* [STUDY MATERIAL]
(** X17.  When [StartSvc] returns without error, every declared stream is a
    read or a write stream and is open under its name, on the file it names
    and with no object yet; the streams of other names, the histograms, the
    declarations and the state are as they were. *)
Theorem StartSvc_opens (entries : list (string * Stream)) (svc svc' : hsvc) :
  entries ≡ₚ map_to_list (streams svc) ->
  StartSvc entries svc = (svc', None) ->
  (forall name stream,
     streams svc !! name = Some stream ->
     (StreamMode stream = Read
      /\ exists h, r svc' !! name = Some (mkIstream name (Name stream) h []))
     \/ (StreamMode stream = Write
         /\ exists h, w svc' !! name = Some (mkOstream name (Name stream) h [])))
  /\ (forall name,
        streams svc !! name = None ->
        r svc' !! name = r svc !! name /\ w svc' !! name = w svc !! name)
  /\ h1ds svc' = h1ds svc /\ h2ds svc' = h2ds svc /\ p1ds svc' = p1ds svc
  /\ s2ds svc' = s2ds svc /\ streams svc' = streams svc
  /\ FSMState svc' = FSMState svc /\ SvcName svc' = SvcName svc.
Proof.
  intros Hperm H. split; [|split].
  - intros name stream Hs. eapply StartSvc_entry; [done|].
    rewrite Hperm. by apply elem_of_map_to_list.
  - intros name Hs.
    apply StartSvc_frame in H as (_ & _ & _ & _ & _ & _ & _ & Gf & _).
    apply Gf. rewrite Hperm. intros ([n s] & -> & Hin)%list_elem_of_fmap.
    apply elem_of_map_to_list in Hin. cbn in Hs. congruence.
  - by apply StartSvc_frame in H as (? & ? & ? & ? & ? & ? & ? & _).
Qed.

(** X18.  [StartSvc] cannot be run twice: once it has opened the streams, a
    second run fails on the first stream it visits, whichever that is, with
    the duplicate-stream error, and changes nothing. *)
Theorem StartSvc_twice (entries rest : list (string * Stream))
    (svc svc' : hsvc) (name : string) (stream : Stream) :
  StartSvc entries svc = (svc', None) ->
  (name, stream) ∈ entries ->
  StartSvc ((name, stream) :: rest) svc'
  = (svc', Some (match StreamMode stream with
                 | Read => ErrDupRead (SvcName svc) name
                 | _ => ErrDupWrite (SvcName svc) name
                 end)).
Proof.
  intros H Hin.
  pose proof (StartSvc_frame _ _ _ H) as (_ & _ & _ & _ & _ & _ & Hn & _).
  destruct (StartSvc_entry _ _ _ _ _ H Hin) as [(Hm & h & Hr)|(Hm & h & Hw)];
    cbn [StartSvc]; unfold start_stream; rewrite Hm.
  - by rewrite Hr, Hn.
  - by rewrite Hw, Hn.
Qed.

Lemma StartSvc_app (l1 l2 : list (string * Stream)) (svc : hsvc) :
  StartSvc (l1 ++ l2) svc
  = match StartSvc l1 svc with
    | (svc1, None) => StartSvc l2 svc1
    | (svc1, Some e) => (svc1, Some e)
    end.
Proof.
  revert svc. induction l1 as [|[n s] l1 IH]; intros svc; [done|].
  cbn [app StartSvc]. by destruct (start_stream svc n s) as [svc1 [e|]].
Qed.

(** X19.  The first error ends [StartSvc] and nothing is undone: the streams
    visited before the failing one stay open, the ones after it are not
    visited. *)
Theorem StartSvc_no_rollback (l1 rest : list (string * Stream))
    (svc svc1 svc2 : hsvc) (name : string) (stream : Stream) (e : serror) :
  StartSvc l1 svc = (svc1, None) ->
  start_stream svc1 name stream = (svc2, Some e) ->
  StartSvc (l1 ++ (name, stream) :: rest) svc = (svc1, Some e)
  /\ forall n s, (n, s) ∈ l1 -> is_Some (r svc1 !! n) \/ is_Some (w svc1 !! n).
Proof.
  intros H1 H2. split.
  - rewrite StartSvc_app, H1. cbn [StartSvc]. rewrite H2.
    by apply start_stream_error in H2 as ->.
  - intros n s Hin.
    destruct (StartSvc_entry _ _ _ _ _ H1 Hin) as [(_ & h & ->)|(_ & h & ->)];
      eauto.
Qed.

Lemma stop_writers_errs (ws : list (string * ostream)) :
  (stop_writers ws).2 = []
  <-> forall n o, (n, o) ∈ ws -> ostream_write o = None /\ ostream_close o = None.
Proof.
  induction ws as [|[n o] ws IH]; cbn [stop_writers].
  { split; [|done]. intros _ n o Hin. by apply elem_of_nil in Hin. }
  destruct (stop_writers ws) as [calls errs]. cbn [snd] in *.
  split.
  - intros Hnil n' o' [[= -> ->]|Hin]%elem_of_cons.
    + destruct (ostream_write o), (ostream_close o); done.
    + apply app_eq_nil in Hnil as [_ [_ Herrs]%app_eq_nil].
      by apply (proj1 IH Herrs n').
  - intros Hall. destruct (Hall n o) as [-> ->]; [left|]. cbn.
    apply IH. intros n' o' Hin. apply (Hall n'). by right.
Qed.

Lemma stop_readers_errs (rs : list (string * istream)) :
  (stop_readers rs).2 = []
  <-> forall n i, (n, i) ∈ rs -> istream_close i = None.
Proof.
  induction rs as [|[n i] rs IH]; cbn [stop_readers].
  { split; [|done]. intros _ n i Hin. by apply elem_of_nil in Hin. }
  destruct (stop_readers rs) as [calls errs]. cbn [snd] in *.
  split.
  - intros Hnil n' i' [[= -> ->]|Hin]%elem_of_cons.
    + by destruct (istream_close i).
    + apply app_eq_nil in Hnil as [_ Herrs]. by apply (proj1 IH Herrs n').
  - intros Hall. rewrite (Hall n i) by left. cbn.
    apply IH. intros n' i' Hin. apply (Hall n'). by right.
Qed.

Lemma stop_writers_calls (ws : list (string * ostream)) :
  (stop_writers ws).1 = ws ≫= (fun p => [CallWrite p.1; CallCloseW p.1]).
Proof.
  induction ws as [|[n o] ws IH]; [done|]. cbn [stop_writers].
  destruct (stop_writers ws) as [calls errs]. cbn in *. by rewrite IH.
Qed.

Lemma stop_readers_calls (rs : list (string * istream)) :
  (stop_readers rs).1 = (fun p => CallCloseR p.1) <$> rs.
Proof.
  induction rs as [|[n o] rs IH]; [done|]. cbn [stop_readers].
  destruct (stop_readers rs) as [calls errs]. cbn in *. by rewrite IH.
Qed.

(** X20.  [StopSvc] flushes and closes every write stream and closes every
    read stream, whatever fails on the way, and reports no error exactly when
    every one of these calls succeeded. *)
Theorem StopSvc_all_streams (ws : list (string * ostream))
    (rs : list (string * istream)) :
  (StopSvc ws rs).1
  = (ws ≫= (fun p => [CallWrite p.1; CallCloseW p.1]))
    ++ ((fun p => CallCloseR p.1) <$> rs)
  /\ ((StopSvc ws rs).2 = None
      <-> (forall n o, (n, o) ∈ ws ->
             ostream_write o = None /\ ostream_close o = None)
          /\ (forall n i, (n, i) ∈ rs -> istream_close i = None)).
Proof.
  unfold StopSvc.
  pose proof (stop_writers_errs ws) as Hw.
  pose proof (stop_readers_errs rs) as Hr.
  pose proof (stop_writers_calls ws) as Cw.
  pose proof (stop_readers_calls rs) as Cr.
  destruct (stop_writers ws) as [wc we], (stop_readers rs) as [rc re].
  cbn [fst snd] in *. split; [by rewrite Cw, Cr|].
  rewrite <- Hw, <- Hr. rewrite head_None. split.
  - by intros [-> ->]%app_eq_nil.
  - by intros [-> ->].
Qed.

(** Where a booking of [BookH1D] that succeeds leaves the histogram. *)
Lemma BookH1D_h1ds (svc svc' : hsvc) (name : string) (nbins : Z)
    (low high : float64) (h : H1D) :
  BookH1D svc name nbins low high = Ret (svc', h, None) ->
  is_Some (Hist1 h) /\ h1ds svc' = <[H1D_ID h := h]> (h1ds svc).
Proof.
  intros H.
  apply BookH1D_ok in H
    as (_ & stream & hid & hist0 & hist & svc1 & _ & _ & -> & Hon & ->).
  split; [by eexists|].
  apply on_stream_ok in Hon
    as [(_ & -> & _)|(_ & str & _ & [(_ & rs & _ & ->)|(_ & _ & ws & _ & ->)])];
    done.
Qed.

(** X21.  After a booking of [BookH1D] that succeeded, filling under the name
    of the histogram reaches the histogram that was booked, and filling under
    any other name does what it did before the booking. *)
Theorem fill_after_booking (svc svc' : hsvc) (name : string) (nbins : Z)
    (low high x wt : float64) (h : H1D) :
  BookH1D svc name nbins low high = Ret (svc', h, None) ->
  (exists hist, Hist1 h = Some hist
     /\ FillH1D svc' (H1D_ID h) x wt = fillH1D hist x wt)
  /\ (forall id, id <> H1D_ID h -> FillH1D svc' id x wt = FillH1D svc id x wt).
Proof.
  intros H. apply BookH1D_h1ds in H as [[hist Hh] H1].
  unfold FillH1D. rewrite H1. split.
  - exists hist. split; [done|]. by rewrite lookup_insert_eq, Hh.
  - intros id Hne. by rewrite lookup_insert_ne.
Qed.

(** X22.  After [StartSvc], a booking on a declared write stream, in a state
    that allows booking, goes through: the histogram is registered and is the
    one object more of the stream. *)
Theorem booking_after_start (entries : list (string * Stream))
    (svc0 svc : hsvc) (name stream hid : string) (nbins : Z)
    (low high : float64) (hist : hbookH1D) (str : Stream) :
  entries ≡ₚ map_to_list (streams svc0) ->
  StartSvc entries svc0 = (svc, None) ->
  Configured < FSMState svc < Running ->
  split name = Ret (stream, hid) ->
  stream <> EmptyString ->
  streams svc0 !! ("/" +:+ stream)%string = Some str ->
  StreamMode str = Write ->
  NewH1D nbins low high = Ret hist ->
  exists (svc' : hsvc) (ws : ostream),
    let h := mkH1D hid (Some (annotH1D hist "name" (fullname stream hid))) in
    BookH1D svc name nbins low high = Ret (svc', h, None)
    /\ h1ds svc' !! hid = Some h
    /\ w svc !! ("/" +:+ stream)%string = Some ws
    /\ w svc' !! ("/" +:+ stream)%string
       = Some (mkOstream (o_name ws) (o_fname ws) (o_w ws) (o_objs ws ++ [ObjH1D h])).
Proof.
  intros Hperm Hstart [Hc Hr] Hsplit Hne Hstr Hmode Hnew.
  pose proof (StartSvc_frame _ _ _ Hstart) as (_ & _ & _ & _ & Hs & _).
  assert ((("/" +:+ stream)%string, str) ∈ entries) as Hin
    by (rewrite Hperm; by apply elem_of_map_to_list).
  destruct (StartSvc_entry _ _ _ _ _ Hstart Hin) as [(Hm & _)|(_ & hd & Hw)];
    [congruence|].
  eexists _, _. cbn zeta.
  unfold BookH1D, can_book. rewrite !bool_decide_eq_true_2 by done. cbn.
  rewrite Hsplit. cbn. rewrite Hnew. cbn. unfold on_stream.
  rewrite decide_False by done. rewrite Hs, Hstr, Hmode, Hw. cbn.
  split; [reflexivity|]. cbn. rewrite !lookup_insert_eq. done.
Qed.

End lifecycle_facts.

(** The examples in the comment of [split]. *)
Example split_examples :
  split "/my-stream/histo" = Ret ("my-stream", "histo")
  /\ split "my-stream/histo" = Ret ("my-stream", "histo")
  /\ split "my-stream/histo/" = Ret ("my-stream", "histo")
  /\ split "/histo" = Ret (EmptyString, "histo")
  /\ split "histo" = Ret (EmptyString, "histo").
Proof. repeat split. Qed.

Lemma Split_cons (s : string) (sep : Ascii.ascii) :
  exists (w : string) (ws : list string), Split s sep = w :: ws.
Proof.
  induction s as [|ch s (w & ws & IH)]; cbn; [by eauto|].
  destruct (decide (ch = sep)); [by eauto|]. rewrite IH. eauto.
Qed.

(** X14.  [split] returns for every name: the case it calls "impossible"
    is never reached. *)
Theorem split_total (n : string) :
  exists stream hid : string, split n = Ret (stream, hid).
Proof.
  unfold split.
  destruct (Split_cons (TrimSuffix (TrimPrefix n "/") "/") slash)
    as (w & ws & ->).
  destruct ws as [|b [|c ws]]; eauto.
Qed.

Lemma Join_Split (s : string) (sep : Ascii.ascii) :
  Join (Split s sep) (String sep EmptyString) = s.
Proof.
  unfold Join. induction s as [|ch s IH]; cbn; [done|].
  destruct (Split_cons s sep) as (w & ws & Hs). rewrite Hs in *.
  destruct (decide (ch = sep)) as [->|_].
  - cbn. cbn in IH. by rewrite IH.
  - destruct ws as [|w' ws]; cbn in *; by rewrite <- IH.
Qed.

(** X15.  When [split] finds a stream name, [fullname] puts the two parts
    together again: the result is the booking name without the slash it
    may start and the slash it may end with. *)
Theorem fullname_split (n stream hid : string) :
  split n = Ret (stream, hid) ->
  stream <> EmptyString ->
  fullname stream hid = TrimSuffix (TrimPrefix n "/") "/".
Proof.
  unfold split, fullname. intros Hsplit Hne.
  pose proof (Join_Split (TrimSuffix (TrimPrefix n "/") "/") slash) as HJ.
  destruct (Split _ slash) as [|a [|b [|c rest]]]; [done|..].
  - injection Hsplit as <- <-. done.
  - injection Hsplit as <- <-. rewrite decide_False by done. exact HJ.
  - injection Hsplit as <- <-. rewrite decide_False by done. exact HJ.
Qed.

Lemma last_char_slash (s : string) :
  bool_decide (String.substring (String.length s - 1) 1 s = "/")
  = ends_slash s.
Proof.
  induction s as [|c rest IH]; [done|].
  destruct rest as [|c' r'].
  - cbn. apply bool_decide_ext. split; [by intros [= ->]|by intros ->].
  - change (ends_slash (String c (String c' r')))
      with (ends_slash (String c' r')).
    rewrite <- IH. cbn [String.length].
    replace (S (S (String.length r')) - 1)%nat
      with (S (String.length r')) by lia.
    replace (S (String.length r') - 1)%nat with (String.length r') by lia.
    reflexivity.
Qed.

* [WORK TASK] Copy each line of the data that contains the word "Hperm".

* [EXERCISE RESULT]
  intros Hperm H. split; [|split].
    rewrite Hperm. by apply elem_of_map_to_list.
    apply Gf. rewrite Hperm. intros ([n s] & -> & Hin)%list_elem_of_fmap.
  intros Hperm Hstart [Hc Hr] Hsplit Hne Hstr Hmode Hnew.
    by (rewrite Hperm; by apply elem_of_map_to_list).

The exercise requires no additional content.